Problem requirements -
Look through the data for the string "with". Copy every line where it is found.

[Dataset content]

(* ===== verification/PipefsCalls.v ===== *)
(** * Pipes: whole calls, wake-ups, closing *)

From S2P Require Import Prelude Bytes Pipefs PipefsProofs.





(** [f'] is [f] after the bytes [data] were appended and every waiter was woken. *)
Record appended (f : pipefs_file) (data : list Z) (f' : pipefs_file) : Prop := {
  ap_ok : file_ok f';
  ap_contents : contents f' = contents f ++ data;
  ap_waiters : p_waiters f' = [];
  ap_same : p_id f' = p_id f /\ p_broken f' = p_broken f /\ p_head f' = p_head f
}.

Lemma call_result_all n : 0 < n < 2 ^ 31 -> call_result n 0 = n.
Proof.
  intros Hn. unfold call_result, s32. replace (n =? 0) with false by lia.
  rewrite u32_small by lia. replace (n - 0 <? 2 ^ 31) with true by lia. lia.
Qed.

Lemma write_loop_turn fuel th i n remaining buf s f :
  p_files s !! i = Some f -> file_ok f -> p_broken f = 0 -> 0 < remaining < 2 ^ 31 ->
  remaining <= zlen buf ->
  let b := Z.min remaining (room f) in
  let s' := after_turn s i (filled f remaining buf) b in
  write_loop (S fuel) th i n remaining buf s =
    if (p_tail f <? p_head f) && (room f <? remaining) then
      s ← wait_for_buffer th i s';
      Ok (s, Sleeps (PipeCall (p_id f) n (remaining - b) buf))
    else write_loop fuel th i n (remaining - b) buf s'.
Proof.
  intros Hi Hf Hb Hr Hl b s'. pose proof (room_bounds f Hf). cbn [write_loop].
  replace (remaining =? 0) with false by lia. rewrite (ld_nat _ _ f Hi). unfold mbind, res_bind.
  rewrite Hb. cbn [Z.eqb negb]. rewrite write_turn_eval by (done || lia).
  rewrite (after_turn_eval s i _ f _ Hi). fold b s'. by rewrite u32_small by (unfold b; lia).
Qed.
Lemma pipefs_read_witness :
  exists s' f' buf', pipefs_read (1, 1) 2 [0; 0; 0] 3 (ex_pipefs 10 100 0) = Ok (s', buf', Returns 3) /\
    p_files s' = <[0%nat := set_locked f' false]> (p_files (ex_pipefs 10 100 0)) /\
    drained (ex_pipe 10 100 0) 3 f' /\ unblocked s' = [] /\
    (3 <= contiguous (ex_pipe 10 100 0) ->
     buf' = blit [0; 0; 0] 0 (take 3 (contents (ex_pipe 10 100 0)))).
Proof.
  apply (pipefs_read_correct (1, 1) 2 [0; 0; 0] 3 (ex_pipefs 10 100 0) 0 (ex_pipe 10 100 0));
    try reflexivity; try lia; try (vm_compute; discriminate).
  apply ex_pipe_ok; lia.
Defined.

Lemma pipe_roundtrip_witness :
  exists s1 s2 f', pipefs_write (1, 1) (2 + 2 ^ 63) [4; 5] 2 (ex_pipefs 9 9 0) = Ok (s1, Returns 2) /\
    pipefs_read (2, 1) 2 [0; 0] 2 s1 = Ok (s2, [4; 5], Returns 2) /\
    p_files s2 = <[0%nat := f']> (p_files (ex_pipefs 9 9 0)) /\ contents f' = [].
Proof.
  apply (pipe_roundtrip (1, 1) (2, 1) 2 [4; 5] [0; 0] (ex_pipefs 9 9 0) 0 (ex_pipe 9 9 0));
    try reflexivity; try lia; try (vm_compute; discriminate).
  apply ex_pipe_ok; lia.
Defined.

Lemma pipefs_write_wrap_witness :
  exists s' f', pipefs_write (1, 1) ex_in (replicate 1025 1) 1025 (ex_pipefs 0 0 0)
      = Ok (s', Returns 1025) /\
    p_files s' = <[0%nat := f']> (p_files (ex_pipefs 0 0 0)) /\ contents f' = [1].
Proof.
  apply (pipefs_write_wrap (1, 1) ex_in (replicate 1025 1) 1025 (ex_pipefs 0 0 0) 0 (ex_pipe 0 0 0));
    try reflexivity; try (unfold ex_in; lia); try (vm_compute; discriminate).
  apply ex_pipe_ok; lia.
Defined.

Lemma pipefs_read_broken_witness :
  exists s', pipefs_read (1, 1) 2 [0] 1 (ex_pipefs 0 5 1) = Ok (s', [0], Returns (-1)) /\
    p_files s' = p_files (ex_pipefs 0 5 1).
Proof.
  apply (pipefs_read_broken (1, 1) 2 [0] 1 (ex_pipefs 0 5 1) 0 (ex_pipe 0 5 1));
    try reflexivity; try lia; discriminate.
Defined.

Lemma pipefs_read_zero_witness :
  exists s', pipefs_read (1, 1) 2 [0] 0 (ex_pipefs 0 5 0) = Ok (s', [0], Returns 0) /\
    pipefs_read (2, 1) 2 [0] 1 s' = Err (Deadlock "spinlock_acquire(&file->lock)") /\
    pipefs_write (2, 1) (2 + 2 ^ 63) [0] 1 s' = Err (Deadlock "spinlock_acquire(&file->lock)") /\
    close_file 2 s' = Err (Deadlock "spinlock_acquire(&file->lock)").
Proof.
  apply (pipefs_read_zero_deadlocks (1, 1) (2, 1) 2 [0] [0] 1 (ex_pipefs 0 5 0) 0 (ex_pipe 0 5 0));
    try reflexivity; lia.
Defined.


Lemma pipefs_write_signal_witness :
  exists s1 c, pipefs_write (1, 1) ex_in [1; 2; 3] 3 (ex_pipefs 6 4 0) = Ok (s1, Sleeps c) /\
    write_wake (1, 1) true c s1 = Err (Fault "file->broken of a null pointer").
Proof.
  apply (pipefs_write_signal_faults (1, 1) ex_in [1; 2; 3] 3 (ex_pipefs 6 4 0) 0 (ex_pipe 6 4 0));
    try reflexivity; try (unfold ex_in; lia); try (vm_compute; discriminate).
  apply ex_pipe_ok; lia.
Defined.

Lemma pipe_close_witness :
  exists s1 s2, close_file (end_addr true 2) (ex_pipefs 0 5 0) = Ok s1 /\
    p_files s1 = [ex_pipe 0 5 1] /\ unblocked s1 = [] /\
    is_ok (close_file (end_addr true 2) s1) = false /\
    close_file (end_addr false 2) s1 = Ok s2 /\ p_files s2 ≡ₚ [].
Proof.
  apply (pipe_close_lifecycle true (ex_pipefs 0 5 0) 0 (ex_pipe 0 5 0));
    [cbn; lia|reflexivity|reflexivity| |reflexivity].
  by constructor.
Defined.

Lemma pipefs_reachable_witness :
  NoDup (p_id <$> p_files (ex_pipefs 0 0 0)) /\
  forall f, f ∈ p_files (ex_pipefs 0 0 0) ->
    file_ok f /\ 2 <= p_id f <= 2 /\
    forall remaining, 0 <= remaining < 2 ^ 32 -> is_ok (read_turn f remaining) = true.
Proof.
  apply (pipefs_reachable_ok (ex_pipefs 0 0 0)).
  eapply rtc_once. eapply (step_create (replicate 1024 7)); [reflexivity|cbn; lia|reflexivity].
Defined.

[/Dataset content]

Task result -
  intros Hn. unfold call_result, s32. replace (n =? 0) with false by lia.
  rewrite u32_small by lia. replace (n - 0 <? 2 ^ 31) with true by lia. lia.
  replace (remaining =? 0) with false by lia. rewrite (ld_nat _ _ f Hi). unfold mbind, res_bind.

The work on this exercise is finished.